Genetic Toxicity in vivo			No data.	Read-across from Wasox-VMAC2: Negative, the test substance did not produce relevant increases of the numbers of micronuclei in polychromatic erythrocytes. (Mammalian Erythrocyte Micronucleus Test, OECD Guideline 474, GLP Study).
Reproductive Toxicity	Toxicity to reproduction		Experimental study: NOAEL (parental toxicity) = 30 mg/kg bw/day (male/female, rats) (based on histological effects on the spleen) NOAEL (P, reproductive toxicity) > 100 mg/kg bw/day (male/female, rats) (no effects observed at highest dose) NOAEL (F1 toxicity toxicity) > 100 mg/kg bw/day (male/female, rats) (no effects observed at highest dose) NOAEL (F1, developmental and sexual maturation) > 100 mg/kg bw/day (male/female, rats) (no effects observed at highest dose) (OECD 415, GLP).   Supporting study: In the 90d RDT study, no effects were observed in the reproductive organs or tissues up to the highest dose tested.	Read-across from MIBKO: NOAEL (parental toxicity) = 19.04 mg/kg bw/day (male/female, rats) (based on histological effects on the spleen) NOAEL (P, reproductive toxicity) > 63.47 mg/kg bw/day (male/female, rats) (no effects observed at highest dose) NOAEL (F1 toxicity toxicity) > 63.47 mg/kg bw/day (male/female, rats) (no effects observed at highest dose) NOAEL (F1, developmental and sexual maturation) > 63.47 mg/kg bw/day (male/female, rats) (no effects observed at highest dose) (OECD 415, GLP).   Supporting study: Read-across from MIBKO: In the 90d RDT study, no effects were observed in the reproductive organs or tissues up to the highest dose tested. Read-across from Wasox-VMAC2: In the 28d RDT study, no effects were observed in the reproductive organs or tissues up to the highest dose tested Read-across from Wasox-MMAC2: In the 28d RDT study, no effects were observed in the reproductive organs or tissues up to the highest dose tested
	Developmental toxicity		No data.	No data.
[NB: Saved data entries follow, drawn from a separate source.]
(* ===== verification/MultiprogSpec.v ===== *)
(** * libxdp: the attach and detach loops are safe

    Specifications of the operations of [Multiprog] for an arbitrary
    environment: they never use an object that is not allocated, the retry
    loops end, and the dispatcher objects they allocate are released. *)

From S2P Require Import Prelude CString Errno Packet Params Libxdp RunConfig Pin Multiprog Dispatcher.
From stdpp Require Import sorting.
Local Open Scope Z_scope.
Import xdp_program.

Create HintDb keeps.

(** The metadata of a program: its priority and the actions that continue. *)
Definition meta (p : xdp_program.t) : Z * Z := (run_prio p, chain_call_actions p).

(** Nothing is known of the caller's programs. *)
Definition any : nat → option bool := λ _, None.

Section libxdp.
Context {K : Type} `{Kernel K}.

(** ** Specifications

    [spec μ n m Q]: started with the dispatcher objects [μ], the operation [m]
    does not fault, makes at most [n] attach requests, leaves the caller's
    program objects allocated and well formed, and ends in a value and
    dispatcher objects satisfying [Q]. *)

Section specs.
(** The caller's objects have the addresses of [ρ] and the metadata it gives;
    [hw] says what else is known of each of them: nothing, or that it may be
    attached, also to hardware or not. *)
Context (ρ : gmap nat (Z * Z)) (hw : nat → option bool).
Local Abbreviation δ := (dom ρ).

Definition okp (a : nat) (p : xdp_program.t) : Prop :=
  match hw a with
  | None => True
  | Some hw => is_Some (bpf_prog p) ∨ hw = false ∧ 0 ≤ prog_fd p
  end.
(** ** What goes wrong

    An interface with a program in hardware only: its name is compared although
    there is no program object. *)
Definition hw_kernel : Kernel (list Z) := {|
  k_alloc := k_alloc (Kernel := idle_kernel); k_close := k_close (Kernel := idle_kernel);
  k_dupfd := k_dupfd (Kernel := idle_kernel); k_prog_info := k_prog_info (Kernel := idle_kernel);
  k_btf_load := k_btf_load (Kernel := idle_kernel); k_obj_loaded := k_obj_loaded (Kernel := idle_kernel);
  k_obj_load := k_obj_load (Kernel := idle_kernel); k_bpf_fd := k_bpf_fd (Kernel := idle_kernel);
  k_create_from_obj := k_create_from_obj (Kernel := idle_kernel);
  k_find_dispatcher := k_find_dispatcher (Kernel := idle_kernel);
  k_dispatcher_map := k_dispatcher_map (Kernel := idle_kernel); k_set_rodata := k_set_rodata (Kernel := idle_kernel);
  k_kern_compat := k_kern_compat (Kernel := idle_kernel);
  k_set_attach_target := k_set_attach_target (Kernel := idle_kernel);
  k_link_create := k_link_create (Kernel := idle_kernel); k_raw_tp_open := k_raw_tp_open (Kernel := idle_kernel);
  k_pin := k_pin (Kernel := idle_kernel); k_unpin := k_unpin (Kernel := idle_kernel);
  k_query _ _ := inr (mk_query 0 0 9 XDP_ATTACHED_HW);
  k_prog_fd_by_id id k := (inr (id + 20), k);
  k_map_fd_by_id := k_map_fd_by_id (Kernel := idle_kernel); k_map_info := k_map_info (Kernel := idle_kernel);
  k_map_lookup := k_map_lookup (Kernel := idle_kernel); k_bpffs_dir := k_bpffs_dir (Kernel := idle_kernel);
  k_lock := k_lock (Kernel := idle_kernel); k_unlock := k_unlock (Kernel := idle_kernel);
  k_stat := k_stat (Kernel := idle_kernel); k_obj_get := k_obj_get (Kernel := idle_kernel);
  k_xdp_attach := k_xdp_attach (Kernel := idle_kernel); k_links := k_links (Kernel := idle_kernel);
  k_link_fd := k_link_fd (Kernel := idle_kernel); k_link_info_ok := k_link_info_ok (Kernel := idle_kernel);
  k_link_detach := k_link_detach (Kernel := idle_kernel);
  k_skip_dispatcher := k_skip_dispatcher (Kernel := idle_kernel) |}.

Example lookup_hw_only : xsk_lookup_program (H := hw_kernel) (H0 := idle_xsk) 3 idle_world = None.
Proof. vm_compute. reflexivity. Qed.

(** When the program cannot be set up because the one on the interface is
    refused, [xsk_setup_xdp_prog] closes an error pointer. *)
Lemma setup_refused_crashes {K} `{Kernel K, XskKernel K} i e name (w w1 : world K) :
  (∀ k, k_alloc k = (true, k)) → (∀ k, x_indextoname i k = inr name) →
  xsk_lookup_program i w = Some (ErrPtr e, w1) → xsk_setup_xdp_prog i w = None.
Proof.
  intros Ha Hn Hl.
  assert (∀ n s, setup_xdp_prog (mk_view i n 0 false 0 0) s w =
    Some (e, mk_slot (ErrPtr e) (xsks_map_fd s) (refcnt_map_fd s), w1)) as Hs.
  { intros n s. unfold setup_xdp_prog, pbind. cbn [v_ifindex]. by rewrite Hl. }
  assert (kop (K := K) k_alloc w = Some (true, w)) as Hk by (unfold kop; rewrite Ha; by destruct w).
  assert (xsk_init_xsk_struct i w = Some (inr (mk_view i name 0 false 0 0), w)) as Hin.
  { unfold xsk_init_xsk_struct, pbind. rewrite Hk. cbn [negb]. unfold kread. by rewrite Hn. }
  unfold xsk_setup_xdp_prog. unfold pbind at 1. rewrite Hk. cbn [negb]. unfold pbind at 1. rewrite Hin.
  unfold pbind at 1. by rewrite Hs.
Qed.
Applicant's summary and conclusion

Conclusions:

Based on the read-across approach from experimental data on analogue substance MIBKO (OECD Guideline 408, GLP study), the NOAEL of acetone oxime for 90 days oral exposure in rats was determined to be 9.52 mg/kg bw/day.

Executive summary:

A 90 days oral repeated dose toxicity test was performed on the analogue substance MIBKO according to OECD Guideline 407 and GLP. The NOAEL was determined to be 15 mg/kg bw/day in rats based on the effects on red blood cells, resulting in associated changes in the spleen were observed at 50 mg/kg bw/day. Based on these results, the read-across was applied and the NOAEL of acetone oxime for 90 days oral exposure in rats was estimated to be 9.52 mg/kg bw/day under the test conditions (effects at an estimated concentration of 31.73 mg/kg bw/day).